敵意は相手の前で剥き出しにしてこそ。陰でコソコソはクズの証拠。その点で、陰湿な陰口合戦で溜飲を下げる姑息なやり口とは無縁そうな、サエのような人は貴重。仕事柄もあるんだろうが、気風の良さとカラッとした気性の人が多い気がする(「その手」での学生バイト時の経験上)。ネチネチ根に持たないから付き合いやすい感じ、なにかと。

しかし「客の流れを止めてはお終い」との、糸子の経営哲学の真っ当さにはニヤリ。なんだかんだ言ってもさすが、家族と従業員を食わせにゃならん一国一城の主、商売の勘どころを見ぬいておりますな。
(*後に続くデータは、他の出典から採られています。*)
(** X20.  Negating a pattern negates its verdict: for a pattern that is
    not empty and not a comment, with [nonegate] and [flipNegate] unset,
    the pattern with one more exclamation mark in front compiles to the
    same instance with the negation flag flipped, and on every path its
    [match] is the opposite of the [match] of the pattern - except on the
    path [/] in partial mode, which both accept. *)
Theorem match_negated
        (E : Engine) (pattern : string) (options : MinimatchOptions)
        (bc bc' : BraceExpand.BraceCache) (mm : MinimatchClass.Minimatch) :
  MinimatchClass.new E pattern options bc = (Ok mm, bc') ->
  nonegate options = false ->
  flipNegate options = false ->
  pattern <> "" ->
  JS.charAt0_is pattern "#" = false \/ nocomment options = true ->
  JS.len pattern < 65536 ->
  MinimatchClass.new E (String "!" pattern) options bc = (Ok (negated mm), bc') /\
  forall (path : string) (partial : bool),
    String.eqb path "/" && partial = false ->
    MinimatchClass.match_ (negated mm) path (Some partial)
    = negb (MinimatchClass.match_ mm path (Some partial)).
Proof.
  intros Hnew Hng Hflip Hne Hcom Hlen.
  assert (Hnew' : MinimatchClass.new E (String "!" pattern) options bc
                  = (Ok (negated mm), bc') /\
                  MinimatchClass.mm_comment mm = false /\
                  MinimatchClass.mm_empty mm = false /\
                  MinimatchClass.mm_options mm = options).
  { unfold MinimatchClass.new in *.
    assert (Hl1 : (JS.len pattern >? MinimatchClass.MAX_PATTERN_LENGTH) = false).
    { rewrite Z.gtb_ltb. apply Z.ltb_ge.
      unfold MinimatchClass.MAX_PATTERN_LENGTH. lia. }
    assert (Hl2 : (JS.len (String "!" pattern)
                   >? MinimatchClass.MAX_PATTERN_LENGTH) = false).
    { rewrite Z.gtb_ltb. apply Z.ltb_ge.
      unfold MinimatchClass.MAX_PATTERN_LENGTH, JS.len in *.
      cbn [String.length]. lia. }
    rewrite Hl1 in Hnew. rewrite Hl2.
    unfold Utils.normalizePattern in *. cbn [JS.replaceAllChar].
    change (Ascii.eqb "!" "\") with false. cbn iota.
    set (wpne := windowsPathsNoEscape options || _) in *.
    set (p1 := if wpne then JS.replaceAllChar "\" "/" pattern else pattern)
      in *.
    assert (Hp1 : (if wpne then String "!" (JS.replaceAllChar "\" "/" pattern)
                   else String "!" pattern) = String "!" p1).
    { unfold p1. now destruct wpne. }
    rewrite Hp1.
    assert (Hc1 : negb (nocomment options) && JS.charAt0_is p1 "#" = false).
    { destruct Hcom as [Hc | ->]; [| reflexivity].
      unfold p1. destruct wpne; [rewrite replace_keeps_hash |];
        rewrite Hc; apply andb_false_r. }
    assert (He1 : String.eqb p1 "" = false).
    { unfold p1. destruct wpne; [rewrite replace_keeps_empty |];
        now apply String.eqb_neq. }
    rewrite Hc1, He1 in Hnew.
    cbn [JS.charAt0_is]. change (Ascii.eqb "!" "#") with false.
    rewrite andb_false_r.
    change (String.eqb (String "!" p1) "") with false. cbn iota.
    unfold MinimatchClass.parseNegate in *. rewrite Hng in *.
    cbn [MinimatchClass.negateLoop].
    rewrite (negateLoop_flag p1 (negb false)).
    destruct (MinimatchClass.negateLoop p1 false) as [negate pattern2].
    cbn [fst snd xorb negb].
    destruct (BraceExpand.braceExpand E pattern2 options bc)
      as [expanded bc2].
    injection Hnew as <- <-. cbn. repeat split. }
  destruct Hnew' as (Hneg & Hc & He & Hopt). split; [exact Hneg |].
  intros path partial Hroot.
  unfold MinimatchClass.match_, MinimatchClass.matchEarly,
    MinimatchClass.matchLate, MinimatchClass.normalizedPath.
  cbn [negated MinimatchClass.mm_comment MinimatchClass.mm_empty
       MinimatchClass.mm_negate MinimatchClass.mm_pattern
       MinimatchClass.mm_patternBasename MinimatchClass.mm_options
       MinimatchClass.mm_matchers MinimatchClass.mm_isWindows
       MinimatchClass.mm_windowsPathsNoEscape
       MinimatchClass.mm_hasNegatedCharClassCached
       MinimatchClass.mm_requiresTrailingSlashCached].
  rewrite Hc, He, Hroot, Hopt, Hflip.
  match goal with
  | |- context [if ?guard then Some _ else None] => destruct guard
  end.
  - reflexivity.
  - destruct (MinimatchClass.mm_negate mm); cbn [negb];
      [now rewrite negb_involutive | reflexivity].
Qed.

Lemma match_negated_witness :
  exists mm bc',
    MinimatchClass.new sampleEngine "*.js" noOptions JsMap.empty = (Ok mm, bc') /\
    MinimatchClass.new sampleEngine "!*.js" noOptions JsMap.empty
    = (Ok (negated mm), bc') /\
    MinimatchClass.match_ (negated mm) "foo.js" (Some false) = false.
Proof.
  eexists. eexists. split; [reflexivity |].
  destruct (match_negated sampleEngine "*.js" noOptions JsMap.empty _ _ eq_refl
              eq_refl eq_refl) as [Hnew Hmatch].
  - discriminate.
  - now left.
  - cbn. lia.
  - split; [exact Hnew |].
    rewrite (Hmatch "foo.js" false eq_refl). reflexivity.
Defined.

(** X21.  Two exclamation marks cancel: for a pattern that is not empty
    and not a comment, with [nonegate] unset, the pattern with two more
    exclamation marks in front compiles to the very same instance. *)
Theorem new_double_negation
        (E : Engine) (pattern : string) (options : MinimatchOptions)
        (bc : BraceExpand.BraceCache) :
  nonegate options = false ->
  pattern <> "" ->
  JS.charAt0_is pattern "#" = false \/ nocomment options = true ->
  JS.len pattern + 2 <= 65536 ->
  MinimatchClass.new E (String "!" (String "!" pattern)) options bc
  = MinimatchClass.new E pattern options bc.
Proof.
  intros Hng Hne Hcom Hlen. unfold MinimatchClass.new.
  assert (Hl1 : (JS.len pattern >? MinimatchClass.MAX_PATTERN_LENGTH) = false).
  { rewrite Z.gtb_ltb. apply Z.ltb_ge.
    unfold MinimatchClass.MAX_PATTERN_LENGTH. lia. }
  assert (Hl2 : (JS.len (String "!" (String "!" pattern))
                 >? MinimatchClass.MAX_PATTERN_LENGTH) = false).
  { rewrite Z.gtb_ltb. apply Z.ltb_ge.
    unfold MinimatchClass.MAX_PATTERN_LENGTH, JS.len in *.
    cbn [String.length]. lia. }
  rewrite Hl1, Hl2.
  unfold Utils.normalizePattern. cbn [JS.replaceAllChar].
  change (Ascii.eqb "!" "\") with false. cbn iota.
  set (wpne := windowsPathsNoEscape options || _).
  set (p1 := if wpne then JS.replaceAllChar "\" "/" pattern else pattern).
  assert (Hp1 : (if wpne
                 then String "!" (String "!" (JS.replaceAllChar "\" "/" pattern))
                 else String "!" (String "!" pattern))
                = String "!" (String "!" p1)).
  { unfold p1. now destruct wpne. }
  rewrite Hp1.
  assert (Hc1 : negb (nocomment options) && JS.charAt0_is p1 "#" = false).
  { destruct Hcom as [Hc | ->]; [| reflexivity].
    unfold p1. destruct wpne; [rewrite replace_keeps_hash |];
      rewrite Hc; apply andb_false_r. }
  assert (He1 : String.eqb p1 "" = false).
  { unfold p1. destruct wpne; [rewrite replace_keeps_empty |];
      now apply String.eqb_neq. }
  rewrite Hc1, He1.
  cbn [JS.charAt0_is]. change (Ascii.eqb "!" "#") with false.
  rewrite andb_false_r.
  change (String.eqb (String "!" (String "!" p1)) "") with false. cbn iota.
  unfold MinimatchClass.parseNegate. rewrite Hng.
  cbn [MinimatchClass.negateLoop negb]. reflexivity.
Qed.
客の声にならぬ要望を、的確に掴んでの戦略の立て方が見事。そうなのだ、客商売に売る側の勝手な都合による押し付けや思い込みは通用しない、ひたすらお客のニーズをどう発掘しどう応えていくか、の闘いだから。お客第一。糸子の基本姿勢は何も間違っちゃいない、真っ当だ。それこそが伸びる要素だ。消費者はいずれ見抜くから。私腹を肥やすためだけか、それとも社会貢献の一石二鳥をも狙った、利潤追求かを。

糸子が戸棚から神戸の祖父母が届けてくれたお菓子を大事そうに取り出し、満面の笑みでほうばるのを見て、「心の栄養」の大事さを痛感した。
確かにお菓子は、タンパク・ビタミン・ミネラル等々といった実質の栄養成分で考えれば、「無駄」に相当する嗜好品だ。とりわけ戦争の非常時に於いては言わずもがなだ。
だが「無駄」には、得てして目に見えないが心に働きかける力がある、心を癒し、新たな元気を吹き込む力がある。
机上の四角四面な理屈では無駄に思えても、実際は無駄どころか、人を精神面から元気づける類稀なパワーを与えてくれる。
素朴なパウンドケーキを、噛み締めるように味わう糸子の表情から、当時貴重だった甘味に(無論そこに託した神戸の祖父母とコックの温情に)元気をもらっているのが、手に取るように分かる。
一見すると「無駄に思えるもの」こそが、力を育む源泉になるという、人間全般への深い洞察が光っていた。